» **Work instruction**: Beneath this task are records; print exactly the stretch of them from the line with "Definition zoomedThrice64 : float" through the line with "split; intros H.", both ends included.
BEGIN
(** A wheel zoom towards the pointer at pixel 710, and wheel zooms at
    pixel 210, where the plot starts. *)
Definition zoomInWheel : WheelEvent :=
  {| w_clientX := 710; deltaX := 0; deltaY := -10;
     ctrlKey := true; metaKey := false; shiftKey := false |}.

Definition edgeWheel : WheelEvent :=
  {| w_clientX := 210; deltaX := 0; deltaY := -10;
     ctrlKey := true; metaKey := false; shiftKey := false |}.

(* ------------------------------------------------------------------ *)
(** ** The zoom buttons with rounding

    The arithmetic of the engine above is exact.  [zoomIn] and [zoomOut]
    are given here once more with the rounding of binary64 explicit:
    [rnd] rounds the literal [1.3] and the result of each multiplication
    and division, and [minScale] is the value of the constant of that
    name in the closure. *)

Section Rounded.

Variable rnd : Q -> Q.

Definition nround (a : num) : num :=
  match a with
  | Fin q => Fin (rnd q)
  | _ => a
  end.

Definition zoomInRounded (t : Timeline) : Timeline :=
  setTargetState t (fun prev =>
    {| offsetX := offsetX prev; offsetY := offsetY prev;
       scale := nmin 5 (nround (scale prev * nround 1.3)) |}).

Definition zoomOutRounded (minScale : num) (t : Timeline) : Timeline :=
  setTargetState t (fun prev =>
    {| offsetX := offsetX prev; offsetY := offsetY prev;
       scale := nmax minScale (nround (scale prev / nround 1.3)) |}).

(** [rnd] rounds the numbers of [[lo, hi]] with a relative error of at
    most [u]. *)
Definition roundsWithin (u lo hi : Q) : Prop :=
  forall x : Q, (lo <= x)%Q -> (x <= hi)%Q ->
    (x * (1 - u) <= rnd x)%Q /\ (rnd x <= x * (1 + u))%Q.

End Rounded.

(** Rounding to the nearest multiple of [2^-60], a rounding of relative
    error at most [2^-53] from [2^-8] on. *)
Definition roundGrid (x : Q) : Q :=
  (inject_Z (Qfloor (x * inject_Z (2 ^ 60) + (1 # 2))) / inject_Z (2 ^ 60))%Q.

(** The scale that [zoomIn] and [zoomOut] compute, on the binary64 numbers
    of the program; [Math.min] and [Math.max] give [NaN] when an argument
    is [NaN]. *)
Definition min64 (a b : float) : float :=
  if orb (PrimFloat.is_nan a) (PrimFloat.is_nan b) then PrimFloat.nan
  else if PrimFloat.ltb b a then b else a.

Definition max64 (a b : float) : float :=
  if orb (PrimFloat.is_nan a) (PrimFloat.is_nan b) then PrimFloat.nan
  else if PrimFloat.ltb a b then b else a.

#[local] Set Warnings "-inexact-float".

Definition factor64 : float := 1.3%float.

Definition zoomInScale64 (s : float) : float :=
  min64 5%float (PrimFloat.mul s factor64).

Definition zoomOutScale64 (minScale s : float) : float :=
  max64 minScale (PrimFloat.div s factor64).

(** The fit scale of [sparse] and the scale three calls of [zoomIn]
    later. *)
Definition fitScale64 : float := 0.05%float.

Definition zoomedThrice64 : float := Nat.iter 3 zoomInScale64 fitScale64.

(* ================================================================== *)
(** * Facts about numbers *)

Unset Implicit Arguments.

Open Scope string_scope.
Open Scope list_scope.
Open Scope num_scope.

Lemma Qle_bool_false (a b : Q) : Qle_bool a b = false <-> (b < a)%Q.
Proof.
  split; intros H.
  - apply Qnot_le_lt. intros Hle. apply Qle_bool_iff in Hle. congruence.
  - destruct (Qle_bool a b) eqn:E; [|reflexivity].
    apply Qle_bool_iff in E. exfalso. apply (Qlt_not_le _ _ H E).
Qed.

Lemma Qlt_bool_iff (a b : Q) : Qlt_bool a b = true <-> (a < b)%Q.
Proof. unfold Qlt_bool. rewrite negb_true_iff. apply Qle_bool_false. Qed.

Lemma Qlt_bool_false (a b : Q) : Qlt_bool a b = false <-> (b <= a)%Q.
Proof. unfold Qlt_bool. rewrite negb_false_iff. apply Qle_bool_iff. Qed.

Lemma Qeq_bool_false (a b : Q) : Qeq_bool a b = false <-> ~ (a == b)%Q.
Proof.
  split; [apply Qeq_bool_neq|]. intros H.
  destruct (Qeq_bool a b) eqn:E; [|reflexivity].
  apply Qeq_bool_iff in E. contradiction.
Qed.

(** Turns the boolean tests on rationals of the goal and of the
    hypotheses into propositions, case by case. *)
Ltac qprop :=
  repeat match goal with
  | H : Qle_bool _ _ = true |- _ => apply Qle_bool_iff in H
  | H : Qle_bool _ _ = false |- _ => apply Qle_bool_false in H
  | H : Qlt_bool _ _ = true |- _ => apply Qlt_bool_iff in H
  | H : Qlt_bool _ _ = false |- _ => apply Qlt_bool_false in H
  | H : Qeq_bool _ _ = true |- _ => apply Qeq_bool_iff in H
  | H : Qeq_bool _ _ = false |- _ => apply Qeq_bool_false in H
  | |- Qle_bool _ _ = true => apply Qle_bool_iff
  | |- Qle_bool _ _ = false => apply Qle_bool_false
  | |- Qlt_bool _ _ = true => apply Qlt_bool_iff
  | |- Qlt_bool _ _ = false => apply Qlt_bool_false
  | |- Qeq_bool _ _ = true => apply Qeq_bool_iff
  | |- Qeq_bool _ _ = false => apply Qeq_bool_false
  end.

(** Splits on one boolean test that guards an [if] of the goal. *)
Ltac qcase :=
  match goal with
  | |- context [if Qle_bool ?a ?b then _ else _] => destruct (Qle_bool a b) eqn:?
  | |- context [if Qeq_bool ?a ?b then _ else _] => destruct (Qeq_bool a b) eqn:?
  | |- context [if Qlt_bool ?a ?b then _ else _] => destruct (Qlt_bool a b) eqn:?
  end.

Ltac qcases :=
  repeat (qcase; cbn [nle nlt neqb nmin nmax nadd nsub nmul nneg]); qprop.

(** Unfolds the named constants of the component. *)
Ltac consts :=
  unfold ROW_HEIGHT, MARKER_PADDING, AXIS_HEIGHT, GROUP_LABEL_WIDTH,
    SCROLL_SPEED, ZOOM_SPEED, LERP_FACTOR, DOT_RADIUS, EVENT_PADDING,
    ICON_SIZE, LAYOUT_SCALE, OVERLAP_GAP, badgeH in *.

(** Computes operations and comparisons whose operands are constructors. *)
Ltac nred := cbn [nle nlt neqb nmin nmax nadd nsub nmul nneg] in *.

Lemma nadd_fin (a b : Q) : Fin a + Fin b = Fin (a + b).
Proof. reflexivity. Qed.

Lemma nsub_fin (a b : Q) : Fin a - Fin b = Fin (a - b).
Proof. reflexivity. Qed.

Lemma nmul_fin (a b : Q) : Fin a * Fin b = Fin (a * b).
Proof. reflexivity. Qed.

Lemma nneg_fin (a : Q) : - Fin a = Fin (- a).
Proof. reflexivity. Qed.

Lemma nle_fin (a b : Q) : (Fin a <=? Fin b) = Qle_bool a b.
Proof. reflexivity. Qed.

Lemma nlt_fin (a b : Q) : (Fin a <? Fin b) = Qlt_bool a b.
Proof. reflexivity. Qed.

Lemma neqb_fin (a b : Q) : (Fin a =? Fin b) = Qeq_bool a b.
Proof. reflexivity. Qed.

Create Rewrite HintDb num_fin.
#[export] Hint Rewrite nadd_fin nsub_fin nmul_fin nneg_fin nle_fin nlt_fin neqb_fin
  : num_fin.

(** Computes the arithmetic of finite numbers, leaving the rest alone. *)
Ltac nfin := autorewrite with num_fin in *.

Lemma ndiv_fin (a b : Q) : ~ (b == 0)%Q -> Fin a / Fin b = Fin (a / b).
Proof.
  intros H. unfold ndiv. destruct (Qeq_bool b 0) eqn:E; [|reflexivity].
  apply Qeq_bool_iff in E. contradiction.
Qed.

(** A lower bound that is not [NaN] bounds [Math.max] from below. *)
Lemma nmax_lower (lo v : num) : lo <> NaN -> v <> NaN -> lo <= nmax lo v.
Proof.
  intros Hlo Hv. destruct lo as [a| | |], v as [b| | |]; try congruence;
    try reflexivity; cbn.
  - qcases; lra.
  - qprop. lra.
Qed.

(* ------------------------------------------------------------------ *)
(** * Year range *)

Lemma getYear_finite e isEnd : exists q, getYear e isEnd = Fin q.
Proof.
  unfold getYear, dateYear, ofZ.
  destruct isEnd, (date_end e) as [d|];
    match goal with |- context [era ?d] => destruct (era d) end; eauto.
Qed.

Lemma yearBoundsStep_finite a b e :
  exists a' b', yearBoundsStep (Fin a, Fin b) e = (Fin a', Fin b').
Proof.
  unfold yearBoundsStep. cbn [fst snd].
  destruct (getYear_finite e false) as [s ->].
  destruct (isPeriod e).
  - destruct (getYear_finite e true) as [f ->]. cbn.
    destruct (Qle_bool a s), (Qle_bool b f); eauto.
  - cbn. destruct (Qle_bool a s), (Qle_bool b s); eauto.
Qed.

Lemma yearBounds_fold_finite es : forall a b,
  exists a' b', fold_left yearBoundsStep es (Fin a, Fin b) = (Fin a', Fin b').
Proof.
  induction es as [|e es IH]; intros a b; [simpl; eauto|].
  cbn [fold_left]. destruct (yearBoundsStep_finite a b e) as [a' [b' ->]].
  apply IH.
Qed.

Lemma yearBounds_finite es :
  exists a b, yearBounds es = (Fin a, Fin b).
Proof.
  destruct es as [|e es]; [simpl; eauto|].
  unfold yearBounds. cbn [fold_left].
  assert (H : exists a b, yearBoundsStep (PInf, NInf) e = (Fin a, Fin b)).
  { unfold yearBoundsStep. cbn [fst snd].
    destruct (getYear_finite e false) as [s ->].
    destruct (isPeriod e); [destruct (getYear_finite e true) as [f ->]|];
      cbn; eauto. }
  destruct H as [a [b ->]]. apply yearBounds_fold_finite.
Qed.

(** A finite value inside the clamp's range goes through it unchanged. *)
Lemma clamp_fin_id (lo q : Q) :
  (lo <= q)%Q -> (q <= 5)%Q ->
  exists q', nmax (Fin lo) (nmin 5 (Fin q)) = Fin q' /\ (q' == q)%Q.
Proof.
  intros Hlo Hhi. cbn [nmin]. qcase; cbn [nmax]; qcase; qprop;
    eexists; (split; [reflexivity|]); lra.
Qed.

(** A quotient that compares with finite bounds on both sides is the
    quotient of two finite numbers by a non-zero divisor. *)
Lemma ndiv_bounded (a b lo hi : Q) :
  Fin lo <= Fin a / Fin b -> Fin a / Fin b <= Fin hi ->
  ~ (b == 0)%Q /\ Fin a / Fin b = Fin (a / b) /\ (lo <= a / b <= hi)%Q.
Proof.
  unfold ndiv. destruct (Qeq_bool b 0) eqn:E.
  - destruct (Qsign a); cbn; discriminate.
  - cbn. intros H1 H2. qprop. auto.
Qed.

(** [Math.max(lo, Math.min(hi, v))] lies in [[lo, hi]]. *)
Lemma clamp_between (lo hi v : num) :
  lo <= hi -> v <> NaN ->
  lo <= nmax lo (nmin hi v) /\ nmax lo (nmin hi v) <= hi.
Proof.
  intros Hlo Hv.
  destruct lo as [a| | |], hi as [c| | |], v as [b| | |];
    try congruence; try discriminate; cbn in *; qprop;
    split; repeat (qcase; nfin; cbn [nle nmax nmin]); qprop;
    try lra; try reflexivity.
Qed.

Lemma nmin0_fin (q : Q) : exists r, nmin 0 (Fin q) = Fin r /\ (r <= 0)%Q.
Proof.
  cbn [nmin]. qcase; qprop; eexists; (split; [reflexivity|]); lra.
Qed.

Lemma nadd_fin_not_nan (a : num) (b : Q) : a <> NaN -> a + Fin b <> NaN.
Proof. destruct a; cbn; congruence. Qed.

Lemma nsub_fin_not_nan (a : num) (b : Q) : a <> NaN -> a - Fin b <> NaN.
Proof. destruct a; cbn; congruence. Qed.

Lemma nneg_not_nan (a : num) : a <> NaN -> - a <> NaN.
Proof. destruct a; cbn; congruence. Qed.

Lemma nmin_nan_r (a b : num) : nmin a b <> NaN -> b <> NaN.
Proof. destruct a, b; cbn; congruence. Qed.

Lemma minScale_le_5 dims lo hi :
  minScale dims lo hi <> NaN -> minScale dims lo hi <= 5.
Proof.
  unfold minScale.
  destruct ((dim_width dims - GROUP_LABEL_WIDTH - 100) / ((hi - lo) * 10))
    as [q| | |]; cbn; try congruence; try reflexivity.
  intros _. qcase; cbn [nle]; qprop; lra.
Qed.

Lemma minScale_le_cap dims lo hi :
  minScale dims lo hi <> NaN -> minScale dims lo hi <= 0.05.
Proof.
  unfold minScale.
  destruct ((dim_width dims - GROUP_LABEL_WIDTH - 100) / ((hi - lo) * 10))
    as [q| | |]; cbn; try congruence; try reflexivity.
  intros _. qcase; cbn [nle]; qprop; lra.
Qed.

(* ================================================================== *)
(** * Facts about the row scan *)

Section MapFacts.
Variable V : Type.
Implicit Types (m : list (string * V)) (k : string).

Lemma map_get_set_eq k (v : V) m : map_get k (map_set k v m) = Some v.
Proof.
  induction m as [|[k' v'] m IH]; simpl.
  - now rewrite String.eqb_refl.
  - destruct (String.eqb k k') eqn:E; simpl; rewrite E; auto.
Qed.

Lemma map_get_set_neq k k' (v : V) m :
  k <> k' -> map_get k' (map_set k v m) = map_get k' m.
Proof.
  intros Hne. induction m as [|[k0 v0] m IH]; simpl.
  - destruct (String.eqb_spec k' k); congruence.
  - destruct (String.eqb_spec k k0) as [->|Hk]; simpl.
    + destruct (String.eqb_spec k' k0); congruence.
    + now rewrite IH.
Qed.

Lemma map_set_keys k (v : V) m :
  map fst (map_set k v m) =
  if map_has k m then map fst m else map fst m ++ [k].
Proof.
  unfold map_has. induction m as [|[k0 v0] m IH]; simpl; auto.
  destruct (String.eqb_spec k k0) as [->|Hk]; simpl; auto.
  rewrite IH. now destruct (map_get k m).
Qed.

Lemma map_get_None_keys k m : map_get k m = None -> ~ In k (map fst m).
Proof.
  induction m as [|[k0 v0] m IH]; simpl; auto.
  destruct (String.eqb_spec k k0); [discriminate|].
  intros H [E|HI]; [congruence | now apply IH].
Qed.

Lemma map_get_In k (v : V) m :
  NoDup (map fst m) -> In (k, v) m -> map_get k m = Some v.
Proof.
  induction m as [|[k0 v0] m IH]; simpl; [tauto|].
  intros Hnd [E|HI].
  - inversion E; subst. now rewrite String.eqb_refl.
  - inversion Hnd; subst.
    destruct (String.eqb_spec k k0) as [->|Hk]; auto.
    exfalso. apply H1. now apply (in_map fst) in HI.
Qed.
End MapFacts.

Lemma rowEventsStep_get rk m p :
  map_get rk (rowEventsStep m p) =
  if String.eqb (rowKey p) rk
  then Some (match map_get rk m with Some l => l | None => [] end ++ [p])
  else map_get rk m.
Proof.
  unfold rowEventsStep, map_has.
  destruct (String.eqb_spec (rowKey p) rk) as [<-|Hne].
  - destruct (map_get (rowKey p) m) eqn:E.
    + rewrite E. apply map_get_set_eq.
    + rewrite map_get_set_eq. now rewrite map_get_set_eq.
  - destruct (map_get (rowKey p) m) eqn:E.
    + rewrite E. now apply map_get_set_neq.
    + rewrite map_get_set_eq. rewrite !map_get_set_neq; auto.
Qed.

Lemma rowEventsStep_keys m p :
  NoDup (map fst m) -> NoDup (map fst (rowEventsStep m p)).
Proof.
  intros Hnd. unfold rowEventsStep, map_has.
  destruct (map_get (rowKey p) m) eqn:E.
  - rewrite E, map_set_keys. unfold map_has. now rewrite E.
  - rewrite map_get_set_eq, map_set_keys. unfold map_has.
    rewrite map_get_set_eq, map_set_keys. unfold map_has. rewrite E.
    apply NoDup_app; auto.
    + constructor; [intros []|constructor].
    + intros a Ha [<-|[]]. revert Ha. now apply map_get_None_keys.
Qed.

Lemma fold_rows_get rk l : forall m,
  map_get rk (fold_left rowEventsStep l m) =
  match map_get rk m, rowOf rk l with
  | None, [] => None
  | None, r => Some r
  | Some e, r => Some (e ++ r)
  end.
Proof.
  induction l as [|p l IH]; intros m; simpl.
  - destruct (map_get rk m); auto. now rewrite app_nil_r.
  - rewrite IH, rowEventsStep_get.
    destruct (String.eqb (rowKey p) rk).
    + destruct (map_get rk m); simpl.
      * now rewrite <- app_assoc.
      * reflexivity.
    + reflexivity.
Qed.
END
» **Output of the task**:
Definition zoomedThrice64 : float := Nat.iter 3 zoomInScale64 fitScale64.

(* ================================================================== *)
(** * Facts about numbers *)

Unset Implicit Arguments.

Open Scope string_scope.
Open Scope list_scope.
Open Scope num_scope.

Lemma Qle_bool_false (a b : Q) : Qle_bool a b = false <-> (b < a)%Q.
Proof.
  split; intros H.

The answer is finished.